There also 19 catechumens, who have not previously been baptised and will receive the sacraments of baptism, confirmation and holy communion during their Easter Vigil celebrations.
During the service, the catechumens were called one by one to the sanctuary, where their catechists were asked if they had prayerfully reflected on this next step and to affirm them in their faith journey. The godparents also came up to the altar and Canon Pat formally accepted the catechumens before they each signed the Book of the Elect.
The candidates were asked to stand in their places with their sponsors, who affirmed they had been prayerfully preparing, but they do not sign the book as they are already Christians.

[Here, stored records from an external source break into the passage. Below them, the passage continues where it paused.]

Lemma version_order_trans p q r : version_order p q ≤ 0 → version_order q r ≤ 0 → version_order p r ≤ 0.
Proof.
  unfold version_order. intros H1 H2.
  pose proof (lex_trans (version_key (ver p)) (version_key (ver q)) (version_key (ver r))) as Hv.
  pose proof (lex_trans (version_key (ver q)) (version_key (ver r)) (version_key (ver p))) as Hv1.
  pose proof (lex_trans (version_key (ver r)) (version_key (ver p)) (version_key (ver q))) as Hv2.
  pose proof (lex_trans (version_key (revision p)) (version_key (revision q)) (version_key (revision r))) as Hr.
  rewrite (lex_opp (version_key (ver r)) (version_key (ver p))) in Hv1, Hv2.
  rewrite (lex_opp (version_key (ver q)) (version_key (ver p))) in Hv1.
  rewrite (lex_opp (version_key (ver r)) (version_key (ver q))) in Hv2.
  set (pq := lex (version_key (ver p)) (version_key (ver q))) in *.
  set (qr := lex (version_key (ver q)) (version_key (ver r))) in *.
  set (pr := lex (version_key (ver p)) (version_key (ver r))) in *.
  repeat (case_match; repeat match goal with H : (_ =? 0) = true |- _ => apply Z.eqb_eq in H
                                          | H : (_ =? 0) = false |- _ => apply Z.eqb_neq in H end); lia.
Qed.

(** [C20] The comparison of versions returns, its sign is that of [version_order] (the epochs,
    then words and numbers in lexicographic order), the comparison the other way round has the
    opposite sign, and it is transitive: a total preorder, which it makes sense to sort by. *)
Theorem compare_versions_total_preorder p q r : well_formed p → well_formed q → well_formed r →
  ∃ pq qp qr pr, pkg_compare_versions p q tt = Ret pq tt ∧ pkg_compare_versions q p tt = Ret qp tt ∧
    pkg_compare_versions q r tt = Ret qr tt ∧ pkg_compare_versions p r tt = Ret pr tt ∧
    Z.sgn pq = version_order p q ∧ Z.sgn qp = - Z.sgn pq ∧ (pq ≤ 0 → qr ≤ 0 → pr ≤ 0).
Proof.
  intros Hp Hq Hr. destruct (compare_versions_spec p q Hp Hq) as (pq & E1 & H1), (compare_versions_spec q p Hq Hp) as (qp & E2 & H2).
  destruct (compare_versions_spec q r Hq Hr) as (qr & E3 & H3), (compare_versions_spec p r Hp Hr) as (pr & E4 & H4).
  exists pq, qp, qr, pr. split_and!; [done..| |].
  - rewrite H1, H2. apply version_order_opp.
  - pose proof (version_order_trans p q r). lia.
Qed.

(** ** Reading *)

Lemma skip_space_suffix s : ∃ w, s = w ++ skip_space s.
Proof.
  induction s as [|c s [w IH]]; [by exists []|]. cbn. destruct (isspace c); [|by exists []].
  exists (c :: w). cbn. by rewrite IH at 1.
Qed.

Lemma skip_keyword_cstring s : cstring s → cstring (skip_keyword s).
Proof.
  intros Hs. unfold skip_keyword. set (t := if strn_eq _ _ _ then _ else _).
  assert (cstring t) as Ht by (unfold t; case_match; [by apply Forall_drop|done]).
  destruct (skip_space_suffix t) as [w E]. rewrite E in Ht. by apply cstring_app in Ht as [_ Ht].
Qed.

Lemma strrchr_split s c r : strrchr s c = Some r → ∃ w t, s = w ++ r ∧ r = c :: t ∧ c ∉ t.
Proof.
  induction s as [|d s IH]; cbn; [done|]. destruct (strrchr s c) as [r'|] eqn:E.
  - intros [= ->]. destruct (IH eq_refl) as (w & t & -> & -> & Ht). by exists (d :: w), t.
  - destruct (Z.eqb_spec d c) as [->|]; [|done]. intros [= <-]. exists [], s. split_and!; [done..|].
    clear IH. induction s as [|d s IH]; [apply not_elem_of_nil|]. cbn in E. destruct (strrchr s c); [done|].
    destruct (Z.eqb_spec d c); [done|]. rewrite not_elem_of_cons. split; [congruence|by apply IH].
Qed.

Lemma strrchr_None s c : c ∉ s → strrchr s c = None.
Proof.
  induction s as [|d s IH]; [done|]. intros [H1 H2]%not_elem_of_cons. cbn. rewrite IH by done.
  by destruct (Z.eqb_spec d c).
Qed.

Lemma strrchr_last s c t : c ∉ t → strrchr (s ++ c :: t) c = Some (c :: t).
Proof.
  intros Ht. induction s as [|d s IH]; cbn; [by rewrite strrchr_None, Z.eqb_refl|by rewrite IH].
Qed.

Lemma take_before (w t : list Z) : take (length (w ++ t) - length t) (w ++ t) = w.
Proof. by rewrite length_app, Nat.add_sub, take_app_length. Qed.

(** What [split_revision] makes of a version. *)
Lemma split_revision_eq e v r :
  split_revision (Version e (Some v) r) =
    match strrchr v (ch "-") with
    | Some hyphen => Ret 0 (Version e (Some (take (length v - length hyphen) v)) (Some (tail hyphen)))
    | None => Ret 0 (Version e (Some v) (Some []))
    end.
Proof. unfold split_revision. run. cbn [ver set_revision]. run. by destruct (strrchr v (ch "-")). Qed.

Lemma split_revision_wf e v : cstring v →
  ∃ temp, split_revision (Version e (Some v) None) = Ret 0 temp ∧ well_formed temp.
Proof.
  intros Hv. rewrite split_revision_eq. destruct (strrchr v (ch "-")) as [h|] eqn:E.
  - destruct (strrchr_split _ _ _ E) as (w & t & -> & -> & _). apply cstring_app in Hv as [Hw Ht].
    rewrite take_before. apply Forall_cons in Ht as [_ Ht]. eexists. split; [reflexivity|]. by split.
  - eexists. split; [done|]. split; [done|constructor].
Qed.

Lemma store_version_eq e raw : store_version true raw (Version e None None) = split_revision (Version e (Some raw) (Some [])).
Proof. done. Qed.

(** Any text is read: into a version, or it is refused and the version stays empty. *)
Lemma parseVersion_wf raw : cstring raw → ∃ e temp, parseVersion true raw no_version = Ret e temp ∧ well_formed temp.
Proof.
  intros Hraw. assert (well_formed no_version) as Hno by (split; constructor).
  assert (∀ e v, cstring v → ∃ temp, store_version true v (Version e None None) = Ret 0 temp ∧ well_formed temp) as Hstore.
  { intros e v Hv. rewrite store_version_eq, split_revision_eq, <- (split_revision_eq e v None). by apply split_revision_wf. }
  unfold parseVersion. destruct (star raw =? 0); [by exists EINVAL, no_version|].
  pose proof (skip_keyword_cstring raw Hraw) as Hs. set (s := skip_keyword raw) in *.
  destruct (strchr s (ch ":")) as [colon|] eqn:Ec.
  - destruct (strchr_split _ _ _ Ec) as (E & t & ->). rewrite E in Hs. apply cstring_app in Hs as [_ [_ Ht]%Forall_cons].
    destruct (strtoul 10 s) as [ep en]. destruct (negb _); [by exists EINVAL, no_version|].
    destruct (star (tail (ch ":" :: t)) =? 0); [by exists EINVAL, no_version|].
    destruct (Hstore ep t Ht) as (temp & H1 & H2). exists 0, temp. split; [|done]. by run.
  - destruct (Hstore 0 s Hs) as (temp & H1 & H2). exists 0, temp. split; [|done]. by run.
Qed.

(** ** What satisfies a constraint *)

Definition meets (constraint : version_constraint) (o : Z) : bool :=
  match constraint with
  | NONE => true
  | EARLIER => o <? 0
  | EARLIER_EQUAL => o <=? 0
  | EQUAL => o =? 0
  | LATER_EQUAL => 0 <=? o
  | LATER => 0 <? o
  end.

(** The same version satisfies every constraint, the strict ones too. *)
Lemma constraints_satisfied_spec constraint raw pkg : cstring raw → well_formed pkg →
  ∃ e temp, parseVersion true raw no_version = Ret e temp ∧ well_formed temp ∧
    version_constraints_satisfied constraint raw pkg tt =
      Ret (meets constraint (version_order pkg temp) || (version_order pkg temp =? 0)) tt.
Proof.
  intros Hraw Hp. destruct (parseVersion_wf raw Hraw) as (e & temp & Ht & Hwf). exists e, temp.
  split; [done|]. split; [done|]. destruct (compare_versions_spec pkg temp Hp Hwf) as (r & Hr & <-).
  unfold version_constraints_satisfied. rewrite Ht. destruct constraint; [done|..]; rewrite (bind_step _ _ _ _ _ Hr); cbn.
  all: destruct (Z.lt_trichotomy r 0) as [H|[->|H]]; [|done|].
  all: repeat match goal with
    | |- context [?x <? ?y] => destruct (Z.ltb_spec x y); try lia
    | |- context [?x <=? ?y] => destruct (Z.leb_spec x y); try lia
    | |- context [?x =? ?y] => destruct (Z.eqb_spec x y); try lia
    end; done.
Qed.

(** ** Printing and reading back *)

Lemma dec_text e : 0 < e < 2 ^ 32 →
  ∃ m ds, dec (s32 e) = m ++ ds ∧ Forall (λ c, 48 ≤ c ≤ 57) ds ∧ ds ≠ [] ∧ 0 ≤ digits_value 0 ds ≤ 2 ^ 31 ∧
    ((m = [] ∧ digits_value 0 ds = e) ∨ (m = [45] ∧ u32 (- digits_value 0 ds) = e)).
Proof.
  intros He. unfold dec. set (n := s32 e).
  assert ((n < 0 ∧ n = e - 2 ^ 32 ∧ 2 ^ 31 ≤ e) ∨ (n = e ∧ e < 2 ^ 31)) as Hn.
  { unfold n, wraps. change (32 - 1) with 31. destruct (Z.lt_ge_cases e (2 ^ 31)).
    - right. rewrite Z.mod_small by lia. lia.
    - left. assert ((e + 2 ^ 31) mod 2 ^ 32 = e + 2 ^ 31 - 2 ^ 32) as ->; [|lia].
      symmetry. apply (Z.mod_unique_pos _ _ 1); lia. }
  destruct (Z.ltb_spec n 0).
  - destruct (dec_digits_spec 10 (- n) []) as (s & -> & Hs & Hne & _ & Hv); [cbn; lia|lia|].
    exists [45], s. rewrite app_nil_r, Hv. split_and!; [done|done|done|lia|lia|].
    right. split; [done|]. unfold wrapu. symmetry. apply (Z.mod_unique_pos _ _ (-1)); lia.
  - destruct (dec_digits_spec 10 n []) as (s & -> & Hs & Hne & _ & Hv); [cbn; lia|lia|].
    exists [], s. rewrite app_nil_r, Hv. split_and!; [done|done|done|lia|lia|]. left. split; [done|]. lia.
Qed.
(** * Backtest engine: a shallow embedding of
      [src/services/trading-engine/backtest/backtest.py]

    The script replays a frame of price ticks, trades a mean-reversion
    rule on the 14-period RSI and prints a report.

    Numbers.  Prices, indicator values, pnl and the balance are Python /
    numpy floats, that is IEEE-754 binary64; they are embedded as Rocq's
    primitive [float], whose operations are the same binary64
    operations (round to nearest even) and whose [nan] compares false
    with everything, as in Python.  The two trade counters of the report
    are Python ints and are embedded as [nat]; the win rate
    [wins / total_trades * 100] is the binary64 number Python computes:
    the true division of the two ints, rounded to nearest even, times
    the float 100, rounded again.  The int constants of the source
    (10000, 10, 30, 70, 0, 100) only ever meet floats, where Python
    converts them exactly; they are written as floats.

    State.  A method of [BacktestEngine] is a function from the object
    ([self]) to an outcome that carries the object back, either normally
    or together with the exception that left the method. *)

From Stdlib Require Import Floats String ZArith Bool Arith Lia List.
Import ListNotations.
Local Open Scope float_scope.

(** ** Simulator configuration (module-level constants) *)

Definition INITIAL_BALANCE : float := 10000.
Definition STAKE_AMOUNT : float := 10.

(** ** Data *)

(** One line of the CSV once loaded: the index ([time], kept as the text
    [str(index)] renders) and the [price] column.  Further columns
    ([bid], [ask]) are never read. *)
Record tick := mkTick { tick_time : string; tick_price : float }.

(** One line of the frame after [add_indicators]: what
    [self.df.iterrows()] yields as [(index, row)]. *)
Record row := mkRow {
  time : string;
  price : float;
  sma_14 : float;
  rsi_14 : float
}.

(** [self.df]: [None], the frame as loaded, or the frame with the two
    indicator columns.  A loaded frame has the index and the float
    column [price] only: a file that already brings columns named
    [sma_14] or [rsi_14], or whose prices parse as ints, is outside the
    model. *)
Inductive frame :=
| NoFrame
| Ticks (l : list tick)
| Indicators (l : list row).
(** * mockably-predev: the IndexedDB engine and its query builder

    A shallow embedding of
      - [ColumnDefinitionBuilder.ts]  (the fluent column builders),
      - [QueryBuilder.ts]             (matches / applyQuery),
      - [idb.ts]                      (open, createObjectStore, the
                                       transaction gateway and the CRUD
                                       closures),
    followed by the properties of the specification that were checked
    against them.

    Conventions.  JavaScript objects used as dictionaries are [gmap string _];
    an object whose [Object.entries] order matters (the schema, the columns
    of a store) is an association list in that order.  The numbers that
    records and conditions hold are integers ([Z]): the keys, counters and
    time values the stores of this package keep; the number a string
    converts to in a comparison is a double.  Strings are byte strings
    (the ASCII part of JavaScript strings). *)

From Stdlib Require Import ZArith String Ascii List Bool Lia Permutation Sorted.
From stdpp Require Import base option gmap strings list.
Import ListNotations.

Open Scope Z_scope.
Open Scope string_scope.

(* ===================================================================== *)
(** * The language level: values, comparisons, promises *)
(* ===================================================================== *)

Module JS.

(** Values a record field or a condition can hold: the data a store keeps
    (no symbols, functions or other exotic objects, on which a comparison
    could throw).  Dates, arrays and plain objects are heap objects: [ref]
    is the identity of the object, and two object values denote the same
    object exactly when their [ref]s agree. *)
#[warnings="-register-all"]
Inductive value : Type :=
| VUndefined
| VNull
| VBool (b : bool)
| VNum (n : Z)
| VStr (s : string)
| VDate (ref : nat) (t : Z)
| VArr (ref : nat) (elems : list value)
| VObj (ref : nat) (fields : gmap string value).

“In our diocese, we also ask them all to come up to be given them a Tau cross as a gift and a sign that they are now entering that period of Lent, the period of purification and enlightenment,” says RCIA coordinator Deacon Vince Purcell.
“I would always encourage parishes to get involved in the RCIA. As well as us welcoming the candidates and catechumens, it’s important to remember that they are also leading us to a new understanding of our faith.
“Setting up an RCIA group can be demanding but is extremely rewarding and is part of what we’re called to do as missionary parishes.”
Bishop Terry was present at the service as he continues his recovery after knee surgery and was able to give the final blessing.
For all enquiries and support with RCIA please contact Deacon Vince by emailing firstname.lastname@example.org.
The Tau Cross
The Franciscan or “Tau” cross (“tau” rhymes with “how”) takes its name from the Greek letter “T” that it resembles. It is an ancient form of the cross and was from earliest times the sign marked on the foreheads of “the saved ones”. It looks like the outstretched arms of Christ, open to receive us, and is given to catechumens and candidates in our diocese as a sign of being welcomed by Christ into the joy of life through him and with him and in him, in the life of his body, the Church.